#### Exercise directions:
Locate every line in the material below that has the word "assert". Copy each of those lines.
- - - -
(** The file system of [w], served from the directory [dir]. *)
Definition served_from (w : World) (dir : Posix.PurePosixPath) : World :=
  mkWorld dir (resolve w) (read_text_file w) (safe_load w)
          (filter (fun p => match Posix.relative_to p dir with
                            | Some _ => true
                            | None => false
                            end)
                  (_iter_files w)).

(** ** Documents the validator reads without a type error *)

Module Shape.

Definition scalar (v : yaml) : bool :=
  match v with YSeq _ | YMap _ => false | _ => true end.

(** [rule.get("toPorts", [])] is a list of mappings: the key is absent or
    holds such a list. *)
Definition ports_listed (rule : yaml) : bool :=
  match Doc.at_path ["toPorts"] rule with
  | None => true
  | Some (YSeq l) => forallb Signals.is_map l
  | Some _ => false
  end.

Definition rule_ok (rule : yaml) : bool := Signals.is_map rule && ports_listed rule.

Definition validator_shaped (doc : yaml) : bool :=
  Signals.is_map doc
  && scalar (Signals.field "kind" doc)
  && Signals.map_or_falsy (Signals.field "metadata" doc)
  && Signals.map_or_falsy (Signals.field "spec" doc)
  && Signals.list_or_falsy (Signals.field "ingress" (Signals.field "spec" doc))
  && Signals.list_or_falsy (Signals.field "egress" (Signals.field "spec" doc))
  && forallb rule_ok (Signals.sections doc).

(** Some [toPorts] entry of some rule has [ports] or [rules] populated. *)
Definition has_ports (rules : list yaml) : bool :=
  existsb (fun rule => existsb Signals.populated (Signals.to_ports rule)) rules.

Definition nonempty {A : Type} (l : list A) : bool :=
  match l with [] => false | _ => true end.

Definition when (b : bool) (msg : string) : list string := if b then [msg] else [].

(** The warnings a document with these ingress and egress rules calls for. *)
Definition warnings_for (ingress egress : list yaml) : list string :=
  when (negb (nonempty ingress) && negb (nonempty egress))
       "No ingress/egress rules present (might not enforce anything)"
  ++ when (nonempty ingress && negb (has_ports ingress))
          "Ingress has no L4/L7 ports (coarse allow?)"
  ++ when (nonempty egress && negb (has_ports egress))
          "Egress has no L4/L7 ports (coarse allow?)"
  ++ when (nonempty egress
           && negb (PyStr.contains "53" (safe_dump (YSeq egress)))
           && negb (PyStr.contains "toFQDNs" (safe_dump (YSeq egress))))
          "No explicit DNS egress (add kube-dns:53 or toFQDNs)".

End Shape.

(** The last part of a candidate path, empty when it has no part. *)
Definition final_part (candidate : string) : string :=
  last (Posix.parts (Posix.parse candidate)) "".

(** [accepted pattern f]: [_matches(f, pattern)] returned true. *)
Definition accepted (pattern f : string) : bool :=
  match _matches f pattern with
  | Ok true => true
  | _ => false
  end.

(** * Properties *)

(** ** Strings and lists *)

Lemma is_empty_true (s : string) : PyStr.is_empty s = true <-> s = "".
Proof. destruct s; simpl; split; congruence. Qed.

Lemma is_empty_false (s : string) : PyStr.is_empty s = false <-> s <> "".
Proof. destruct s; simpl; split; congruence. Qed.

Lemma outcome_ok_inj {A : Type} (a b : A) : Ok a = Ok b -> a = b.
Proof. congruence. Qed.

(** ** [PurePosixPath.match] on parts *)

Section ZipAll.

Import PathMatch.

Lemma zip_all_prefix (a c ps : list string) :
  Forall2 Matching.part_matches a ps -> zip_all (a ++ c) ps = true.
Proof.
  intros H. induction H as [|x p a ps Hxp _ IH]; simpl.
  - destruct c; reflexivity.
  - rewrite Hxp. exact IH.
Qed.

Lemma zip_all_split (xs ps : list string) :
  zip_all xs ps = true -> List.length ps <= List.length xs ->
  exists a c, xs = a ++ c /\ Forall2 Matching.part_matches a ps.
Proof.
  revert ps. induction xs as [|x xs IH]; intros [|p ps] Hz Hlen; simpl in *.
  - exists [], []. split; [reflexivity | constructor].
  - lia.
  - exists [], (x :: xs). split; [reflexivity | constructor].
  - apply andb_true_iff in Hz. destruct Hz as [Hxp Hz].
    destruct (IH ps Hz ltac:(lia)) as (a & c & -> & Hf).
    exists (x :: a), c. split; [reflexivity | constructor; assumption].
Qed.

End ZipAll.

Lemma Forall2_rev_parts (R : string -> string -> Prop) (a b : list string) :
  Forall2 R a b -> Forall2 R (rev a) (rev b).
Proof.
  induction 1 as [|x y a b Hxy _ IH]; simpl.
  - constructor.
  - apply Forall2_app; [exact IH | constructor; [exact Hxy | constructor]].
Qed.

Lemma Forall2_same_length (R : string -> string -> Prop) (a b : list string) :
  Forall2 R a b -> List.length a = List.length b.
Proof. induction 1; simpl; congruence. Qed.

Lemma app_same_length_head (a b c d : list string) :
  a ++ c = b ++ d -> List.length a = List.length b -> a = b.
Proof.
  revert b. induction a as [|x a IH]; intros [|y b] H Hlen; simpl in *;
    try discriminate; try reflexivity.
  injection H as -> H. f_equal. apply IH; [exact H | lia].
Qed.

Lemma rev_zip_relative (xs ps : list string) :
  (List.length ps <= List.length xs /\ PathMatch.zip_all (rev xs) (rev ps) = true)
  <-> exists before last_parts,
        xs = before ++ last_parts /\ Forall2 Matching.part_matches last_parts ps.
Proof.
  split.
  - intros [Hlen Hz].
    destruct (zip_all_split (rev xs) (rev ps) Hz) as (a & c & Hrev & Hf).
    { rewrite !length_rev. exact Hlen. }
    exists (rev c), (rev a). split.
    + rewrite <- rev_app_distr, <- Hrev, rev_involutive. reflexivity.
    + apply Forall2_rev_parts in Hf. rewrite rev_involutive in Hf. exact Hf.
  - intros (before & last_parts & -> & Hf). split.
    + rewrite length_app, (Forall2_same_length _ _ _ Hf). lia.
    + rewrite rev_app_distr. apply zip_all_prefix, Forall2_rev_parts, Hf.
Qed.

Lemma rev_zip_anchored (rx : string) (tx tp : list string) :
  List.length tp = List.length tx ->
  (PathMatch.zip_all (rev (rx :: tx)) (rev tp) = true
   <-> Forall2 Matching.part_matches tx tp).
Proof.
  intros Hlen. split.
  - intros Hz. simpl in Hz.
    destruct (zip_all_split _ _ Hz) as (a & c & Hrev & Hf).
    { rewrite length_app, !length_rev. simpl. lia. }
    assert (Ha : rev tx = a).
    { apply (app_same_length_head _ _ _ _ Hrev).
      rewrite (Forall2_same_length _ _ _ Hf), !length_rev. lia. }
    subst a. apply Forall2_rev_parts in Hf. rewrite !rev_involutive in Hf. exact Hf.
  - intros Hf. simpl. apply zip_all_prefix, Forall2_rev_parts, Hf.
Qed.

Lemma match_raises_iff (x pat : string) :
  (exists e, PathMatch.match_ x pat = Raise e) <-> Matching.empty_pattern pat.
Proof.
  unfold PathMatch.match_, Matching.empty_pattern.
  destruct (Posix.parts (Posix.parse pat)) as [|p0 pt] eqn:Hp.
  - split; [reflexivity | intros _; eexists; reflexivity].
  - split; [| discriminate].
    intros [e He].
    repeat match type of He with
           | (if ?b then _ else _) = _ => destruct b
           end; discriminate.
Qed.

Lemma match_true_iff (x pat : string) :
  PathMatch.match_ x pat = Ok true <-> Matching.parts_match x pat.
Proof.
  unfold PathMatch.match_, Matching.parts_match, Posix.parts.
  set (pp := Posix.parse pat). set (xp := Posix.parse x).
  destruct (PyStr.is_empty (Posix.root pp)) eqn:Hroot.
  - (* relative pattern *)
    apply is_empty_true in Hroot.
    destruct (Posix.tail pp) as [|p0 pt] eqn:Htail.
    + split; [discriminate |].
      intros [(_ & Hne & _) | (Hr & _)]; [now elim Hne | now elim Hr].
    + simpl negb. cbv iota. simpl andb.
      fold (Posix.parts xp).
      destruct (Nat.ltb_spec (List.length (Posix.parts xp)) (List.length (p0 :: pt)))
        as [Hlt | Hge].
      * split; [discriminate |].
        intros [(_ & _ & before & lp & Hx & Hf) | (Hr & _)]; [| now elim Hr].
        apply Forall2_same_length in Hf. rewrite Hx, length_app in Hlt. lia.
      * split.
        -- intros H. apply outcome_ok_inj in H. left.
           split; [exact Hroot |]. split; [discriminate |].
           apply rev_zip_relative. split; assumption.
        -- intros [(_ & _ & Hex) | (Hr & _)]; [| now elim Hr].
           apply rev_zip_relative in Hex. destruct Hex as [_ Hz]. now rewrite Hz.
  - (* anchored pattern *)
    apply is_empty_false in Hroot. simpl negb. rewrite andb_true_l.
    destruct (String.eqb_spec (Posix.root pp) (Posix.root xp)) as [Heq | Hneq]; simpl.
    + assert (Hx : PyStr.is_empty (Posix.root xp) = false).
      { apply is_empty_false. now rewrite <- Heq. }
      rewrite Hx.
      simpl.
      destruct (Nat.eqb_spec (List.length (Posix.tail pp))
                             (List.length (Posix.tail xp))) as [Hl | Hl]; simpl.
      * split.
        -- intros H. apply outcome_ok_inj in H. right.
           split; [exact Hroot |]. split; [now symmetry |].
           apply (rev_zip_anchored (Posix.root xp)); [lia | exact H].
        -- intros [(Hr & _) | (_ & _ & Hf)]; [now elim Hroot |].
           f_equal. apply (rev_zip_anchored (Posix.root xp)); [lia | exact Hf].
      * split; [discriminate |].
        intros [(Hr & _) | (_ & _ & Hf)]; [now elim Hroot |].
        apply Forall2_same_length in Hf. lia.
    + split; [discriminate |].
      intros [(Hr & _) | (_ & Hr & _)]; [now elim Hroot | now elim Hneq].
Qed.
- - - -
#### Result of this exercise:
    assert (Ha : rev tx = a).
    + assert (Hx : PyStr.is_empty (Posix.root xp) = false).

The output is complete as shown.